Teva files abbreviated NDA for a generic version of Victoza (liraglutide) – February 9, 2017

Teva Pharmaceutical Industries announced that it has filed an abbreviated new drug application (ANDA) with the FDA recently seeking approval to market a generic version of Novo Nordisk’s Victoza (liraglutide). To our knowledge, Teva is the first to file such an ANDA, and in doing so, Teva is challenging Novo Nordisk’s patents for Victoza (the first of which is set to expire in August 2017). If the company’s filing is approved, Teva will be entitled to 180 days of generic market exclusivity.
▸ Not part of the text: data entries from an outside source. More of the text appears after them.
Lemma addJournalEntry_clean osz dir key data offset es s :
  clean (wplan s) -> rplan s = [] -> osz < 2 ^ 31 -> entry_ok osz (offset, data) ->
  has_journal osz (jrns s !! (dir, key)) es ->
  exists pl f cl, clean pl /\ is_journal osz f (es ++ [(offset, data)]) /\
    addJournalEntry dir key data offset s =
      (Val (zlen data), with_calls cl (with_wplan pl (file_set (Jrn dir key) f s))).
Proof.
  intros Hc Hr Hosz Hok Hj. pose proof Hok as (Ho & Hl & Hle). simpl in *.
  assert (data <> []) as Hd by (intros ->; by vm_compute in Hl).
  assert (2 ^ 31 < 10 ^ 11) by done.
  assert (0 <= offset + zlen data - 1 < 10 ^ 11) as Hm' by lia.
  unfold addJournalEntry. rewrite u64_small by lia.
  rewrite (bind_Val _ _ s (bool_decide (is_Some (jrns s !! (dir, key)))) s) by done.
  destruct (jrns s !! (dir, key)) as [f|] eqn:Hf; simpl in Hj.
  - destruct Hj as (m & Hm & -> & Hes).
    rewrite (bind_Val _ _ _ _ _ (sys_open_ok (Jrn dir key) s _ Hr Hf _)). change (0 <? 0) with false.
    cbn [bool_decide negb] in *. rewrite bool_decide_eq_true_2 by eauto. cbn beta iota delta [negb].
    destruct (check_header_clean dir key (offset + zlen data - 1) m es s) as (pl & b & Hpl & E); try done.
    { unfold contents. simpl. by rewrite Hf. }
    rewrite (bind_Val _ _ _ _ _ E).
    match goal with |- context [with_wplan pl ?x] => set (s1 := with_wplan pl x) end.
    destruct (append_entry_clean (Jrn dir key) b (header_text m) data offset s1) as (pl' & Hpl' & E'); try done; [lia|].
    exists pl', (contents (Jrn dir key) s1 ++ entry_bytes (offset, data)), (calls s). split_and!; [done| |].
    2: { rewrite E'. f_equal. generalize (contents (Jrn dir key) s1 ++ entry_bytes (offset, data)). intros g. unfold s1.
         destruct (m <? offset + zlen data - 1);
           rewrite file_set_wplan, with_wplan_twice, ?file_set_set; by destruct s. }
    unfold s1. rewrite contents_wplan. exists (Z.max m (offset + zlen data - 1)). repeat split; [lia|lia| |].
    + rewrite journal_snoc. f_equal. destruct (Z.ltb_spec m (offset + zlen data - 1)).
      * rewrite contents_set. f_equal. lia.
      * unfold contents. simpl. rewrite Hf. simpl. f_equal. lia.
    + apply Forall_app. split; [done|]. by constructor.
  - subst es. rewrite bool_decide_eq_false_2 by (by intros []). cbn [negb].
    rewrite (bind_Val _ _ _ _ _ (sys_open_create (Jrn dir key) s Hr Hf)). change (0 <? 0) with false. cbn beta iota.
    set (m' := offset + zlen data - 1) in *. set (s0 := file_set (Jrn dir key) [] s).
    assert (zlen (header_text m' ++ [0]) = 52) as H52.
    { unfold zlen. rewrite length_app, header_length by done. done. }
    unfold write_new_header at 1.
    destruct (write_clean (Jrn dir key) 0 (header_text m' ++ [0]) s0) as (pl & Hpl & E); try done; try lia.
    unfold mbind at 1, M_bind at 1. rewrite (bind_Val _ _ _ _ _ E), H52. change (u32 (i32 52) =? 52) with true.
    cbn [negb]. unfold note, modify, mbind at 1, M_bind at 1. cbn [mret M_ret].
    match goal with |- context [append_entry _ _ _ _ _ ?x] => set (s1 := x) end.
    destruct (append_entry_clean (Jrn dir key) true [] data offset s1) as (pl' & Hpl' & E'); try done; [lia|].
    assert (contents (Jrn dir key) s1 = journal m' []) as Hs1.
    { unfold s1. rewrite contents_calls, contents_wplan, contents_set. unfold s0.
      rewrite contents_set, splice_all by (rewrite H52; done). done. }
    rewrite Hs1 in E'. exists pl', (journal m' [] ++ entry_bytes (offset, data)), (calls s1). split_and!; [done| |].
    { exists m'. repeat split; [lia|lia|by rewrite <- journal_snoc|]. by constructor. }
    rewrite E'. f_equal. apply write_again.
Qed.
End entries.

(** ** Merging

    The reference: the entries are laid over the buffer one after the other, clipped to
    the range from [offset] on that the buffer holds. *)

Definition clip_put (offset : Z) (ret : list Z) (e : entry) : list Z :=
  imap (fun i b => default b (zget e.2 (offset + Z.of_nat i - e.1))) ret.

Definition overlay (offset : Z) (ret : list Z) (es : list entry) : list Z := foldl (clip_put offset) ret es.

Lemma zlen_clip offset ret e : zlen (clip_put offset ret e) = zlen ret.
Proof. unfold clip_put, zlen. by rewrite length_imap. Qed.

Lemma zlen_overlay offset ret es : zlen (overlay offset ret es) = zlen ret.
Proof. revert ret. induction es as [|e es IH]; intros ret; [done|]. simpl. by rewrite IH, zlen_clip. Qed.

Lemma zget_clip offset ret e i :
  zget (clip_put offset ret e) i = (fun b => default b (zget e.2 (offset + i - e.1))) <$> zget ret i.
Proof.
  destruct (Z.ltb_spec i 0) as [Hi|Hi]; [by rewrite (zget_lt0 (clip_put _ _ _)), (zget_lt0 ret) by lia|].
  assert (forall l : list Z, zget l i = l !! Z.to_nat i) as Hz by (intros l; unfold zget; zcase; done).
  rewrite !Hz. unfold clip_put. rewrite list_lookup_imap. destruct (ret !! Z.to_nat i); simpl; [|done].
  by rewrite Z2Nat.id by lia.
Qed.

Lemma clip_miss offset ret o bs : offset + zlen ret <= o \/ o + zlen bs <= offset -> clip_put offset ret (o, bs) = ret.
Proof.
  intros Hm. apply zget_ext. intros i. rewrite zget_clip. simpl. destruct (zget ret i) eqn:E; [|done]. simpl.
  apply zget_Some_range in E. by rewrite zget_None by lia.
Qed.

Lemma buf_put_clip offset ret o bs k n :
  o <= offset + zlen ret -> offset <= o + zlen bs ->
  k = Z.max o offset - offset -> n = Z.min (offset + zlen ret) (o + zlen bs) - Z.max o offset ->
  buf_put ret k (slice bs (Z.max o offset - o) n) = Val (clip_put offset ret (o, bs)).
Proof.
  intros H1 H2 -> ->. pose proof (zlen_nonneg ret). pose proof (zlen_nonneg bs). unfold buf_put.
  rewrite zlen_slice by lia. zcase. f_equal. bytes_ext. rewrite zget_clip. simpl.
  rewrite zlen_slice by lia.
  destruct (zget ret i) as [b|] eqn:E; simpl.
  - apply zget_Some_range in E. zcase; try by rewrite zget_None by lia.
    destruct (zget_is_Some bs (offset + i - o) ltac:(lia)) as [x Hx]. rewrite Hx. simpl.
    rewrite <- Hx. f_equal. lia.
  - assert (~ 0 <= i < zlen ret). { intros Hi. apply zget_is_Some in Hi as [? Hi]. by rewrite E in Hi. }
    zcase; done.
Qed.

Lemma slice_in pre bs rest k n : 0 <= k -> 0 <= n -> k + n <= zlen bs ->
  slice (pre ++ bs ++ rest) (zlen pre + k) n = slice bs k n.
Proof.
  intros. pose proof (zlen_nonneg pre). bytes_ext. rewrite !zget_app. zcase; try done; f_equal; lia.
Qed.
In addition to boasting a cardioprotective benefit, as demonstrated in the recent LEADER CVOT, Victoza is a blockbuster drug, posting sales of nearly $3 billion in 2016 according to Novo Nordisk’s most 4Q16 and full year earnings update. High-growth Victoza currently dominates the US GLP-1 agonist arena with 50% market share by volume in terms of total prescriptions (TRx). The underlying growth of the overall GLP-1 agonist market is an advantage for Teva in its attempt to break into GLP-1 generics; the GLP-1 agonist market has increased to nearly 10% of the value share of the total diabetes care market (from 8% at the end of 2015) and even higher, close to 12% in the US; overall volume growth for GLP-1 agonists in the US market continues to hover around 30%. Victoza’s clinical profile is extremely impressive, particularly in terms of cardiovascular protection, weight loss, and hypoglycemia, but pricing and access has been an ongoing concern. We will be interested to see what happens next with a generic version; safety and quality assurance for biosimilars remain an ongoing question and discounts for biologic biosimilars in diabetes have so far been far smaller than those of small molecule generics.